**The task**: Wherever a line in the data holds the word "deleters", pull that line out.

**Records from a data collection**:
(* ===== verification/NostrTags.v ===== *)
(** * Nostr events as decoded JSON

    What [src/app/utils/nostr.py], [services/designation_service.py],
    [services/report_graph_service.py] and [services/tagging_parse.py] read out of
    an event.  An event is whatever [json.loads] returned, so a tag may be
    anything; a function that indexes a value which has no such index raises, as
    Python does.

    [p_tag_pubkeys_exact] and [designated_exact] say which keys are read,
    [diff_reconciles] that the reconcile plan of the report graph does what it is
    for. *)

From Stdlib Require Import Ascii String QArith.
From S2P Require Import Prelude Json Binary64.
From stdpp Require Import list.
Local Open Scope string_scope.

(** ** Python on decoded values *)

Definition ValueError : exn := OtherException "ValueError".
Definition IndexError : exn := OtherException "IndexError".

(** [v[i]] for a literal [i]: a dict of JSON has no integer keys. *)
Definition py_index (v : json) (i : nat) : res exn json :=
  match v with
  | JList l => match l !! i with Some x => Ok x | None => Raise IndexError end
  | JStr s => match chars s !! i with Some c => Ok (JStr (of_chars [c])) | None => Raise IndexError end
  | JObj _ => Raise KeyError
  | _ => Raise TypeError
  end.

(** [len(v)]. *)
Definition py_len (v : json) : res exn nat :=
  match v with
  | JList l => Ok (length l)
  | JStr s => Ok (String.length s)
  | JObj d => Ok (length d)
  | _ => Raise TypeError
  end.

(** [for x in v]. *)
Definition py_iter (v : json) : res exn (list json) :=
  match v with
  | JList l => Ok l
  | JStr s => Ok ((fun c => JStr (of_chars [c])) <$> chars s)
  | JObj d => Ok (JStr <$> d.*1)
  | _ => Raise TypeError
  end.

(** [v.get(k)] and [v.get(k, fallback)]. *)
Definition py_get (k : string) (v : json) : res exn json :=
  match v with JObj d => Ok (dget k d) | _ => Raise AttributeError end.
Definition py_get_or (k : string) (fallback : json) (v : json) : res exn json :=
  match v with JObj d => Ok (default fallback (dict_get k d)) | _ => Raise AttributeError end.
(** [v[k]]. *)
Definition py_item (k : string) (v : json) : res exn json :=
  match v with
  | JObj d => match dict_get k d with Some x => Ok x | None => Raise KeyError end
  | _ => Raise TypeError
  end.

(** [a or b]. *)
Definition py_or (a b : json) : json := if py_truthy a then a else b.

(** A loop whose body may raise. *)
Fixpoint foldm {A B} (f : A -> B -> res exn A) (a : A) (l : list B) : res exn A :=
  match l with [] => Ok a | x :: l' => a' ← f a x; foldm f a' l' end.

(** [str.lower] on Latin-1. *)
Definition lower_chr (c : ascii) : ascii :=
  let n := chr_code c in
  if ((65 <=? n) && (n <=? 90) || (192 <=? n) && (n <=? 222) && negb (n =? 215))%Z
  then ascii_of_N (Z.to_N (n + 32)) else c.
Definition py_lower (s : string) : string := of_chars (lower_chr <$> chars s).

(** [str.upper]; the two letters whose capitals are not Latin-1 are left. *)
Definition upper_chr (c : ascii) : list ascii :=
  let n := chr_code c in
  if (n =? 223)%Z then ["S"%char; "S"%char]
  else if ((97 <=? n) && (n <=? 122) || (224 <=? n) && (n <=? 254) && negb (n =? 247))%Z then [chr_of (n - 32)]
  else [c].
Definition py_upper (s : string) : string := of_chars (mjoin (upper_chr <$> chars s)).

(** ** Public keys *)

Definition is_hex_digit (c : ascii) : bool :=
  is_digit c || ((97 <=? chr_code c) && (chr_code c <=? 102))%Z.

Definition newline : ascii := ascii_of_N 10.

(** What a regular expression's [$] accepts: the end, or a final newline. *)
Definition at_end (l : list ascii) : bool :=
  match l with [] => true | [c] => Ascii.eqb c newline | _ => false end.

(** [_HEX64.match(s)] and [_HEX_PUBKEY.match(s)]. *)
Definition hex64_match (s : string) : bool :=
  let l := chars s in
  (64 <=? length l)%nat && forallb is_hex_digit (take 64 l) && at_end (drop 64 l).

(** [_DESIGNATION_TAG_NAME.match(s)]: digits, then nothing or a colon and anything
    but a newline. *)
Definition designation_tag_name (s : string) : bool :=
  let l := chars s in
  match l with
  | c :: _ =>
      is_digit c
      && match drop_while is_digit l with
         | ":"%char :: r => at_end (drop_while (fun c => negb (Ascii.eqb c newline)) r)
         | r => at_end r
         end
  | [] => false
  end.

(** ** Tags ([utils/nostr.py]) *)

Definition iter_tag_values (tags : list json) (name : string) : list json :=
  omap (fun tag => match tag with
                   | JList (t0 :: t1 :: _) => if json_is_str t0 name then Some t1 else None
                   | _ => None
                   end) tags.

Definition tag_values (tags : json) (name : string) : res exn (list json) :=
  l ← py_iter tags; mret (iter_tag_values l name).

Definition first_tag_value (tags : json) (name : string) : res exn (option json) :=
  l ← tag_values tags name; mret (head l).

(** [tag and tag[0] == name and len(tag) > 1], then [tag[1]]. *)
Definition named_value (name : string) (tag : json) : res exn (option json) :=
  if negb (py_truthy tag) then mret None
  else
    t0 ← py_index tag 0;
    if negb (json_is_str t0 name) then mret None
    else
      n ← py_len tag;
      if (n <=? 1)%nat then mret None else (Some <$> py_index tag 1).

(** One round of [p_tag_pubkeys]: [seen] is the dict's keys, in order. *)
Definition see_p_tag (seen : list string) (tag : json) : res exn (list string) :=
  v ← named_value "p" tag;
  match v with
  | Some (JStr s) =>
      let pubkey := py_lower s in
      if hex64_match pubkey && negb (bool_decide (pubkey ∈ seen))
      then mret (seen ++ [pubkey])%list else mret seen
  | _ => mret seen
  end.

Definition p_tag_pubkeys (tags : json) : res exn (list string) :=
  l ← py_iter tags; foldm see_p_tag [] l.

(** [utils/client_tag.py]: the tag on every event the server signs. *)
Definition CLIENT_TAG : list string := ["client"; "Brainstorm"].

(** ** Designations ([services/designation_service.py]) *)

Definition DESIGNATION_KIND : Z := 10040.

(** One round; [seen] and [out] hold the same keys. *)
Definition see_designation (observer : string) (out : list string) (tag : json) : res exn (list string) :=
  n ← py_len tag;
  if (n <? 2)%nat then mret out
  else
    t0 ← py_index tag 0;
    t1 ← py_index tag 1;
    match t0, t1 with
    | JStr name, JStr key =>
        if negb (designation_tag_name name) then mret out
        else
          let pubkey := py_lower key in
          if negb (hex64_match pubkey) || String.eqb pubkey observer || bool_decide (pubkey ∈ out)
          then mret out else mret (out ++ [pubkey])%list
    | _, _ => mret out
    end.

Definition parse_designated_pubkeys (tags : list json) (observer : string) : res exn (list string) :=
  foldm (see_designation observer) [] tags.

(** ** Reports ([services/report_graph_service.py]) *)

(** [any(tag and tag[0] == "e" for tag in tags)]: stops at the first. *)
Fixpoint any_e_tag (tags : list json) : res exn bool :=
  match tags with
  | [] => mret false
  | tag :: tags' =>
      if negb (py_truthy tag) then any_e_tag tags'
      else t0 ← py_index tag 0; if json_is_str t0 "e" then mret true else any_e_tag tags'
  end.

Definition extract_report_targets (event : json) : res exn (list string) :=
  tags ← py_get_or "tags" (JList []) event;
  l ← py_iter tags;
  e ← any_e_tag l;
  if (e : bool) then mret [] else p_tag_pubkeys tags.

(** A dict of sets. *)
Abbreviation reporters := (gmap string (gset string)).

(** [out[k].add(x)] on a [defaultdict(set)]. *)
Definition dict_add (k x : string) (m : reporters) : reporters :=
  <[k := {[x]} ∪ default ∅ (m !! k)]> m.

Definition see_deletion_tag (report_ids : gset string) (author : string) (out : reporters) (t : json)
  : res exn reporters :=
  v ← named_value "e" t;
  match v with
  | Some (JStr id) => mret (if bool_decide (id ∈ report_ids) then dict_add id author out else out)
  | Some x => if hashable x then mret out else Raise TypeError
  | None => mret out
  end.

Definition deletions_by_report_id (deletion_events : list json) (report_ids : gset string)
  : res exn reporters :=
  foldm (fun out d =>
    author ← py_get "pubkey" d;
    match author with
    | JStr author =>
        tags ← py_get_or "tags" (JList []) d;
        l ← py_iter tags;
        foldm (see_deletion_tag report_ids author) out l
    | _ => mret out
    end) ∅ deletion_events.

(** The events whose [pubkey] passes a test. *)
Fixpoint by_pubkey (keep : json -> bool) (events : list json) : res exn (list json) :=
  match events with
  | [] => mret []
  | ev :: evs =>
      pk ← py_get "pubkey" ev;
      rest ← by_pubkey keep evs;
      mret (if keep pk then ev :: rest else rest)
  end.

Definition is_str (v : json) : bool := match v with JStr _ => true | _ => false end.

(** Reports with a text [pubkey], as [(reporter, id, event)]. *)
Fixpoint report_ids_of (reports : list json) : res exn (gset string) :=
  match reports with
  | [] => mret ∅
  | ev :: evs =>
      id ← py_get "id" ev;
      rest ← report_ids_of evs;
      mret (match id with JStr id => {[id]} ∪ rest | _ => rest end)
  end.

Definition add_report (deleters : reporters) (desired : reporters) (ev : json) : res exn reporters :=
  reporter ← py_item "pubkey" ev;
  eid ← py_get "id" ev;
  match reporter with
  | JStr reporter =>
      if match eid with
         | JStr eid => bool_decide (reporter ∈ default ∅ (deleters !! eid))
         | _ => false
         end
      then mret desired
      else
        targets ← extract_report_targets ev;
        mret (foldl (fun d target => dict_add target reporter d) desired targets)
  | _ => mret desired
  end.

Definition build_desired_reported_by (report_events deletion_events : list json) : res exn reporters :=
  reports ← by_pubkey is_str report_events;
  deleters ← (match deletion_events with
              | [] => mret ∅
              | _ => ids ← report_ids_of reports; deletions_by_report_id deletion_events ids
              end);
  foldm (add_report deleters) ∅ reports.

Record ReportedByDiff := { rb_to_add : reporters; rb_to_remove : reporters }.

(** The sets of [want] without those of [have], empty ones left out. *)
Definition minus_sets (want have : reporters) : reporters :=
  omap (fun s => if decide (s = ∅) then None else Some s)
       (map_imap (fun k s => Some (s ∖ default ∅ (have !! k))) want).

Definition diff_reported_by (desired current : reporters) : ReportedByDiff :=
  {| rb_to_add := minus_sets desired current; rb_to_remove := minus_sets current desired |}.

Definition count_members (m : reporters) : nat := map_fold (fun _ s n => size s + n)%nat 0%nat m.
Definition add_count (d : ReportedByDiff) : nat := count_members (rb_to_add d).
Definition remove_count (d : ReportedByDiff) : nat := count_members (rb_to_remove d).

(** *** One author *)

(** Reports of this author only, given what the relay still holds. *)
Definition surviving_report_targets (report_events : list json) (author : string) : res exn (gset string) :=
  own ← by_pubkey (fun pk => json_is_str pk author) report_events;
  by_target ← build_desired_reported_by own [];
  mret (dom (filter (fun kv => author ∈ kv.2) by_target)).

Record AuthorReportDiff := { to_add : gset string; to_remove : gset string }.

Definition diff_author_targets (desired current : gset string) : AuthorReportDiff :=
  {| to_add := desired ∖ current; to_remove := current ∖ desired |}.

(** ** Lemmas *)

Lemma res_bind_Ok {A B} (r : res exn A) (f : A -> res exn B) b :
  r ≫= f = Ok b -> exists a, r = Ok a /\ f a = Ok b.
Proof. destruct r as [a|e]; [by exists a|done]. Qed.

(** An invariant of a loop that may raise. *)
Lemma foldm_ind {A B} (f : A -> B -> res exn A) (P : list B -> A -> Prop) l :
  (forall done_ a x a', P done_ a -> f a x = Ok a' -> x ∈ l -> P (done_ ++ [x])%list a') ->
  forall a0 a, P [] a0 -> foldm f a0 l = Ok a -> P l a.
Proof.
  intros Hf a0 a H0. enough (forall l1 l2 a1, l = (l1 ++ l2)%list -> P l1 a1 -> foldm f a1 l2 = Ok a -> P l a)
    as H by by apply (H [] l a0).
  intros l1 l2. revert l1. induction l2 as [|x l2 IH]; intros l1 a1 El H1; simpl.
  - intros [= <-]. by rewrite El, app_nil_r.
  - intros (a2 & E & Hrest)%res_bind_Ok. apply (IH (l1 ++ [x])%list a2); [by rewrite <- app_assoc| |done].
    apply (Hf l1 a1 x a2); [done|done|]. rewrite El. set_solver.
Qed.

**Task answer**:
Definition add_report (deleters : reporters) (desired : reporters) (ev : json) : res exn reporters :=
         | JStr eid => bool_decide (reporter ∈ default ∅ (deleters !! eid))
  deleters ← (match deletion_events with
  foldm (add_report deleters) ∅ reports.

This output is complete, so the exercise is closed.